Aim of the exercise
Would you write out, word for word, each line of the records below from the top through the one holding "each with the"?

Stored data
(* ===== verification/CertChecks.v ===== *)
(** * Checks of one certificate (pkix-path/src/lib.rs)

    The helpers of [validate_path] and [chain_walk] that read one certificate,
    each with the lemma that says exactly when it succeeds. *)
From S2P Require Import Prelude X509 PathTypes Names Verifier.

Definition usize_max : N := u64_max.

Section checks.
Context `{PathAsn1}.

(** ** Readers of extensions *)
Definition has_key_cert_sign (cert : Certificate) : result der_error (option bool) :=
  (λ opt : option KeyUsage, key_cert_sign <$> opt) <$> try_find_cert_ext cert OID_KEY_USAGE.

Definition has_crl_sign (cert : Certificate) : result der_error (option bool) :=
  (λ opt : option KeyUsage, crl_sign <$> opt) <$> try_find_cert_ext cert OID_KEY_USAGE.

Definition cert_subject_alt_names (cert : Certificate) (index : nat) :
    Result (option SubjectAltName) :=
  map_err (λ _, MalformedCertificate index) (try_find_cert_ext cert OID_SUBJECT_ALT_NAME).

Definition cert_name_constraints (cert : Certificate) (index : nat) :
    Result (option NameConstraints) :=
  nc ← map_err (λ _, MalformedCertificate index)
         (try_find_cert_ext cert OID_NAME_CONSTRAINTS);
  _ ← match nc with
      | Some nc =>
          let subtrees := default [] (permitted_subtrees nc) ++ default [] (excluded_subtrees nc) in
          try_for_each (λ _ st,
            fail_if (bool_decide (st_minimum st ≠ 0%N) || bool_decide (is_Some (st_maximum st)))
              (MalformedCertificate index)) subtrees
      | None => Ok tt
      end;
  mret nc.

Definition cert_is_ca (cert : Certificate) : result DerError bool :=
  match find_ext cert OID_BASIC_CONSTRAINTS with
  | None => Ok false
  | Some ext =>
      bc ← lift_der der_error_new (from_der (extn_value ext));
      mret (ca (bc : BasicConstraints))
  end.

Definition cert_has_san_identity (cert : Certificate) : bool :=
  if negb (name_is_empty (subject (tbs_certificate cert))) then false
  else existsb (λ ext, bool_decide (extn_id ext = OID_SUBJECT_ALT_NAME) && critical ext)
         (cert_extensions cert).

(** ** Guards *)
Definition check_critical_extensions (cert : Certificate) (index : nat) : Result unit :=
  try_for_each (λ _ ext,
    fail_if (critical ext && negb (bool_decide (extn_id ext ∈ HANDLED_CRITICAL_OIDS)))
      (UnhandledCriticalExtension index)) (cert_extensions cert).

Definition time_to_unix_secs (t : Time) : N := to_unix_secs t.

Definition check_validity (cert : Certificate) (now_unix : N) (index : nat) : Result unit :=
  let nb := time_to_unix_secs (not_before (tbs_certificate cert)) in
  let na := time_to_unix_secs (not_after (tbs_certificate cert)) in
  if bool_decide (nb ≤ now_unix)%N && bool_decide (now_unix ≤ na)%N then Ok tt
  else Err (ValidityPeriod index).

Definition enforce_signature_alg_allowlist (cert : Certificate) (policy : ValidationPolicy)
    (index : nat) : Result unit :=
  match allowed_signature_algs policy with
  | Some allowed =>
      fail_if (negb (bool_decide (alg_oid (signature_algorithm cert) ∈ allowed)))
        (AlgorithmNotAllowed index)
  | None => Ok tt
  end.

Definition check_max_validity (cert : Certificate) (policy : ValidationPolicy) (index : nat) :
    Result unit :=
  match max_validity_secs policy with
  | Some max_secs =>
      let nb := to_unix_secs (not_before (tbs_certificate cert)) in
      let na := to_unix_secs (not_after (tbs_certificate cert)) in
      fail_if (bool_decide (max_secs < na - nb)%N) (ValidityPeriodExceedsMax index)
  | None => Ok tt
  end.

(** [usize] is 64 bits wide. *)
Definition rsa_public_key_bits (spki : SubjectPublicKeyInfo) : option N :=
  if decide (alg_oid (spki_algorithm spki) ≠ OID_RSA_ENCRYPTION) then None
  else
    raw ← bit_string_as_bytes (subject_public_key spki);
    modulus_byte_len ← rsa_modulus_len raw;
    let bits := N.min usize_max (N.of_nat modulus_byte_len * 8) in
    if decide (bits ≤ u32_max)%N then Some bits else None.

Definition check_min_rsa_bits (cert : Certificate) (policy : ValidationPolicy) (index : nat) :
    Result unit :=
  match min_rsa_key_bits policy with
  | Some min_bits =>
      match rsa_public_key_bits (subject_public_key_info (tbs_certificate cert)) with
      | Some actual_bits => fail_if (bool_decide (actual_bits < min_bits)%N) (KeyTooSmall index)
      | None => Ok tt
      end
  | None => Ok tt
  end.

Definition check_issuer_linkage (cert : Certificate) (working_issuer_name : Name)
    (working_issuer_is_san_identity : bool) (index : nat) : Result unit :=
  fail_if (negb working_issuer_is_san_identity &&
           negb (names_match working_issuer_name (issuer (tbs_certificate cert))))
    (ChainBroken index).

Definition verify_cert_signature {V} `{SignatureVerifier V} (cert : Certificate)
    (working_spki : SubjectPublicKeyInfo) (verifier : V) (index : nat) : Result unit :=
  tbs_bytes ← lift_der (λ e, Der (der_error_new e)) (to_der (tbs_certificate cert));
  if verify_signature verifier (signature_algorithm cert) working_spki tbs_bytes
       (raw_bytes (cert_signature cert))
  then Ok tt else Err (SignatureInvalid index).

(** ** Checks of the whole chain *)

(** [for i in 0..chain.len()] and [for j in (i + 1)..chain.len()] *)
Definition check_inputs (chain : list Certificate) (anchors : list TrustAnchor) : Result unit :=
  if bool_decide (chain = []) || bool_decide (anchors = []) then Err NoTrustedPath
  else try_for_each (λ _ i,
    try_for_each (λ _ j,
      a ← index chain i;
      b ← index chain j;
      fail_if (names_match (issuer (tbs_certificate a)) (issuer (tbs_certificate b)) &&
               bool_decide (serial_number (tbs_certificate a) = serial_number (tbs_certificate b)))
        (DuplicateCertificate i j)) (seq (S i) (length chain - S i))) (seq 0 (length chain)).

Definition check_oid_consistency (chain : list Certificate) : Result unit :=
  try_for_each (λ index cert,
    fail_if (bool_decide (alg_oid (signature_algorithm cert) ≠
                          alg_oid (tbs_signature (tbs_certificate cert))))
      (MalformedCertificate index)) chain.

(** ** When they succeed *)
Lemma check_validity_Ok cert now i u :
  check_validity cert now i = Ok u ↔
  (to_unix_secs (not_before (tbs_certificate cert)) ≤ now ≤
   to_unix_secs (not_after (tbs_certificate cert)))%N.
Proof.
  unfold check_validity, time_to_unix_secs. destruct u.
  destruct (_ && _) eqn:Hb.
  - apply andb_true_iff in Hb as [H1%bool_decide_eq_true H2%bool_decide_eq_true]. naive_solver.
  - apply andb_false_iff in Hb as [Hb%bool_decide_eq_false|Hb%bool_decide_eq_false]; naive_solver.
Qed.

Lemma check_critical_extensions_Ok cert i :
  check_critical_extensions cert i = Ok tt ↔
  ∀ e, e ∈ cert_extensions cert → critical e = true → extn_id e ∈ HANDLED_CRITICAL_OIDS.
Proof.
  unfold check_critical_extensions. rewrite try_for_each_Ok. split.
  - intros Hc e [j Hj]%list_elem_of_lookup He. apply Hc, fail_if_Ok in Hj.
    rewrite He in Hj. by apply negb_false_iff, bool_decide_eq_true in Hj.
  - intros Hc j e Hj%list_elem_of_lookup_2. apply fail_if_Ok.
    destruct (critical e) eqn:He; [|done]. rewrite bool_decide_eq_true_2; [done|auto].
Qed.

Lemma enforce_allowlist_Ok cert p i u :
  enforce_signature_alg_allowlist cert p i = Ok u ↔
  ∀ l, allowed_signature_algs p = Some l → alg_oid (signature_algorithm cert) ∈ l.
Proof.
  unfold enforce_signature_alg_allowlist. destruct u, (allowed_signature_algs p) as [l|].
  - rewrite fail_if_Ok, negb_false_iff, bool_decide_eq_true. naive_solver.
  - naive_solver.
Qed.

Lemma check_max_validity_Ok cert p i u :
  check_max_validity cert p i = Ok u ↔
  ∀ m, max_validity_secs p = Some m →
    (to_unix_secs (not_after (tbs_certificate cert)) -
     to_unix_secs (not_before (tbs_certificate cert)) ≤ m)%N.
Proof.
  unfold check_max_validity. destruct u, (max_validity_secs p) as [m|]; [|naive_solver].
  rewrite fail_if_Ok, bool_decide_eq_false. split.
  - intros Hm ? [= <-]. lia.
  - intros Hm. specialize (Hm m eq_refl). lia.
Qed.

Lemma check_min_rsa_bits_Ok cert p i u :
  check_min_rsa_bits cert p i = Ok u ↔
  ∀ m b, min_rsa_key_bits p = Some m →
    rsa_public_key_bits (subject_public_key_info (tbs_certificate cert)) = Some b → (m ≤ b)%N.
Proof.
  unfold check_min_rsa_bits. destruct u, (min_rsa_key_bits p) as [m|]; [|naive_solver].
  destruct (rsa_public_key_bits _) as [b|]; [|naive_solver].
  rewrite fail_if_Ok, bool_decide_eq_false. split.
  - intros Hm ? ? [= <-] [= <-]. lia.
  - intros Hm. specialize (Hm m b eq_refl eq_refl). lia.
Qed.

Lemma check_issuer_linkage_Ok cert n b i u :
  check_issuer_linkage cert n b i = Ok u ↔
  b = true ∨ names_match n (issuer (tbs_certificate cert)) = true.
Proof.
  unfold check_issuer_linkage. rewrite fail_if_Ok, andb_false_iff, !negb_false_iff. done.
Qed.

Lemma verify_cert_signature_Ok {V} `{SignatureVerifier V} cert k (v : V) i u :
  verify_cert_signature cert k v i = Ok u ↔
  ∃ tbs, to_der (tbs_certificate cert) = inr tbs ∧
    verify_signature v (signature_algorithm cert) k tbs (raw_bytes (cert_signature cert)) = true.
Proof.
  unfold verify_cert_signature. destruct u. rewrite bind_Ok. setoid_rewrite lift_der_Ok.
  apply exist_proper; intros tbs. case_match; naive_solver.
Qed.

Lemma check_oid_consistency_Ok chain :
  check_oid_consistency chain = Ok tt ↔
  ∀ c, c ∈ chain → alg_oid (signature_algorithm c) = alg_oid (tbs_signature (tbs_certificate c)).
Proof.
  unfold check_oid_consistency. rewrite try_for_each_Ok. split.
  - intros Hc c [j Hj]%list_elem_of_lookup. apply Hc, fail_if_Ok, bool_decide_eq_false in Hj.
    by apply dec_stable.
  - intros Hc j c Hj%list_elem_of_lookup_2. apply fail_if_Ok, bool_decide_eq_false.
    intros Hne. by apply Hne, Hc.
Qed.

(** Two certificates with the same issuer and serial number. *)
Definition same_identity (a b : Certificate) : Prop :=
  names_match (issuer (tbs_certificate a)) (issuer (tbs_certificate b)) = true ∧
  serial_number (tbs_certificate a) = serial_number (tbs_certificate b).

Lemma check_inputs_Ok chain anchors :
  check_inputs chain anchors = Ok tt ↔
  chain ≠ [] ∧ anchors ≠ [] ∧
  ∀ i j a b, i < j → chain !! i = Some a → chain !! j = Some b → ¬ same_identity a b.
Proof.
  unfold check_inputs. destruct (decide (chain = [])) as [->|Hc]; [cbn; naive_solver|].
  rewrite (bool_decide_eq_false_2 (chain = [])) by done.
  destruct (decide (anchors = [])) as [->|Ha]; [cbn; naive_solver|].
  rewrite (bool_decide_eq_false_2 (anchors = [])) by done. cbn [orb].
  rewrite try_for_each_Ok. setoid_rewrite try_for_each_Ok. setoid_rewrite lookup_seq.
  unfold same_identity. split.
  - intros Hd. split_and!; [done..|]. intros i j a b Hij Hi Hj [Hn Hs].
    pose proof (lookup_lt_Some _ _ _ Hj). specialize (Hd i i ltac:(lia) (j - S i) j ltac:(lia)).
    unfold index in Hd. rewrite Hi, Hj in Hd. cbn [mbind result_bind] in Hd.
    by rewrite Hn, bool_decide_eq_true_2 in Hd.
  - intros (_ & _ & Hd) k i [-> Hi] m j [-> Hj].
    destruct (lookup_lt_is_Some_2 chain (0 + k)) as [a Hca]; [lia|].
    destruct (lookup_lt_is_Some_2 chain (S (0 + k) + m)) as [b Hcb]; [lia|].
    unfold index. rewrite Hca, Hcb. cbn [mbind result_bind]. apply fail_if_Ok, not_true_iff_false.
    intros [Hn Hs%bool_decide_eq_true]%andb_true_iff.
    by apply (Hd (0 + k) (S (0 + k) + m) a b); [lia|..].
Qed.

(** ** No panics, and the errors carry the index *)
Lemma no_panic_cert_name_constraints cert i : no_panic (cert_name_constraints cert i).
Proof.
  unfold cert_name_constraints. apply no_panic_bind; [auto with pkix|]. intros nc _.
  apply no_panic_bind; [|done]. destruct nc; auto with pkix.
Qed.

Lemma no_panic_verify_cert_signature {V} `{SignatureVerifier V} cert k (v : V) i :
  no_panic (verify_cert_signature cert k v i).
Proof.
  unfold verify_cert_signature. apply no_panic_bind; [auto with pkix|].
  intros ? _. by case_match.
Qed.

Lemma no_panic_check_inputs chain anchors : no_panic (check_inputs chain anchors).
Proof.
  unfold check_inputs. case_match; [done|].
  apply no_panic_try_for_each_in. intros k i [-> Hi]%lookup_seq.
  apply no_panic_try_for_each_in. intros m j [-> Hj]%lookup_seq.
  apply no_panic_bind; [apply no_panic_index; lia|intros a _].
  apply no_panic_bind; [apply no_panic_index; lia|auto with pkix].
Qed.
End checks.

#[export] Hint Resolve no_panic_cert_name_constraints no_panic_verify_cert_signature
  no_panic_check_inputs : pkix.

Response to this exercise
(* ===== verification/CertChecks.v ===== *)
(** * Checks of one certificate (pkix-path/src/lib.rs)

    The helpers of [validate_path] and [chain_walk] that read one certificate,
    each with the lemma that says exactly when it succeeds. *)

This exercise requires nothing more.